--- RECORDED DATA ---
(** What may follow a number in a text: nothing that continues it. *)
Definition stops (k : bytes) : Prop :=
  match k with
  | [] => True
  | c :: _ => is_digit c = false /\ c <> "."%char /\ lower c <> 101
  end.

Lemma span_digits_stop d k : digits d -> stops k -> span_digits (d ++ k) = (d, k).
Proof.
  intros Hd Hk. induction Hd as [|c d Hc Hd IH]; cbn [app].
  - destruct k as [|c k]; [done|]. destruct Hk as (H & _). cbn [span_digits]. by rewrite H.
  - cbn [span_digits]. by rewrite Hc, IH.
Qed.

Lemma scan_frac_stop k : stops k -> scan_frac k = ([], k, true).
Proof.
  destruct k as [|c k]; [done|]. intros (_ & H & _). destruct c as [[] [] [] [] [] [] [] []]; try reflexivity. by destruct H.
Qed.

Lemma scan_exp_stop k : stops k -> scan_exp k = ([], k, true).
Proof. destruct k as [|c k]; [done|]. intros (_ & _ & H). cbn [scan_exp]. bcase; [lia|done]. Qed.

Lemma scan_sign_digit c k : is_digit c = true -> scan_sign (c :: k) = ([], c :: k).
Proof. destruct c as [[] [] [] [] [] [] [] []]; try discriminate; reflexivity. Qed.

Lemma scan_digits neg c d k : digits (c :: d) -> int_ok (c :: d) = true -> stops k ->
  scan_number ((if neg : bool then "-" else "") ++ (c :: d) ++ k) = Some ((if neg then "-" else "") ++ c :: d, k).
Proof.
  intros Hd Hok Hk. unfold scan_number.
  assert (scan_sign ((if neg then "-" else "") ++ (c :: d) ++ k) = ((if neg then "-" else "") : bytes, (c :: d) ++ k)) as ->.
  { destruct neg; [done|]. apply Forall_cons in Hd as [Hc _]. by apply scan_sign_digit. }
  rewrite span_digits_stop, scan_frac_stop, scan_exp_stop, Hok by done. cbn [andb app]. by rewrite app_nil_r.
Qed.

(** An integer is scanned as it was written. *)
Lemma scan_int n k : Z.abs n < 10 ^ 20 -> stops k -> scan_number (json_int n ++ k) = Some (json_int n, k).
Proof.
  intros Hn Hk. rewrite json_int_sign.
  destruct (itoa_text (Z.abs n)) as [[H0 ->]|(H0 & c & d & -> & Hc & Hd & _)]; [lia| |]; rewrite <- app_assoc.
  - apply (scan_digits _ "0" ""); [by repeat constructor|done|done].
  - apply scan_digits; [done| |done]. destruct d; [done|]. cbn. by rewrite bool_decide_eq_false_2.
Qed.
---
_WORK TASK_:
Transcribe every record. Match each line exactly.

_TASK RESULT_:
(** What may follow a number in a text: nothing that continues it. *)
Definition stops (k : bytes) : Prop :=
  match k with
  | [] => True
  | c :: _ => is_digit c = false /\ c <> "."%char /\ lower c <> 101
  end.

Lemma span_digits_stop d k : digits d -> stops k -> span_digits (d ++ k) = (d, k).
Proof.
  intros Hd Hk. induction Hd as [|c d Hc Hd IH]; cbn [app].
  - destruct k as [|c k]; [done|]. destruct Hk as (H & _). cbn [span_digits]. by rewrite H.
  - cbn [span_digits]. by rewrite Hc, IH.
Qed.

Lemma scan_frac_stop k : stops k -> scan_frac k = ([], k, true).
Proof.
  destruct k as [|c k]; [done|]. intros (_ & H & _). destruct c as [[] [] [] [] [] [] [] []]; try reflexivity. by destruct H.
Qed.

Lemma scan_exp_stop k : stops k -> scan_exp k = ([], k, true).
Proof. destruct k as [|c k]; [done|]. intros (_ & _ & H). cbn [scan_exp]. bcase; [lia|done]. Qed.

Lemma scan_sign_digit c k : is_digit c = true -> scan_sign (c :: k) = ([], c :: k).
Proof. destruct c as [[] [] [] [] [] [] [] []]; try discriminate; reflexivity. Qed.

Lemma scan_digits neg c d k : digits (c :: d) -> int_ok (c :: d) = true -> stops k ->
  scan_number ((if neg : bool then "-" else "") ++ (c :: d) ++ k) = Some ((if neg then "-" else "") ++ c :: d, k).
Proof.
  intros Hd Hok Hk. unfold scan_number.
  assert (scan_sign ((if neg then "-" else "") ++ (c :: d) ++ k) = ((if neg then "-" else "") : bytes, (c :: d) ++ k)) as ->.
  { destruct neg; [done|]. apply Forall_cons in Hd as [Hc _]. by apply scan_sign_digit. }
  rewrite span_digits_stop, scan_frac_stop, scan_exp_stop, Hok by done. cbn [andb app]. by rewrite app_nil_r.
Qed.

(** An integer is scanned as it was written. *)
Lemma scan_int n k : Z.abs n < 10 ^ 20 -> stops k -> scan_number (json_int n ++ k) = Some (json_int n, k).
Proof.
  intros Hn Hk. rewrite json_int_sign.
  destruct (itoa_text (Z.abs n)) as [[H0 ->]|(H0 & c & d & -> & Hc & Hd & _)]; [lia| |]; rewrite <- app_assoc.
  - apply (scan_digits _ "0" ""); [by repeat constructor|done|done].
  - apply scan_digits; [done| |done]. destruct d; [done|]. cbn. by rewrite bool_decide_eq_false_2.
Qed.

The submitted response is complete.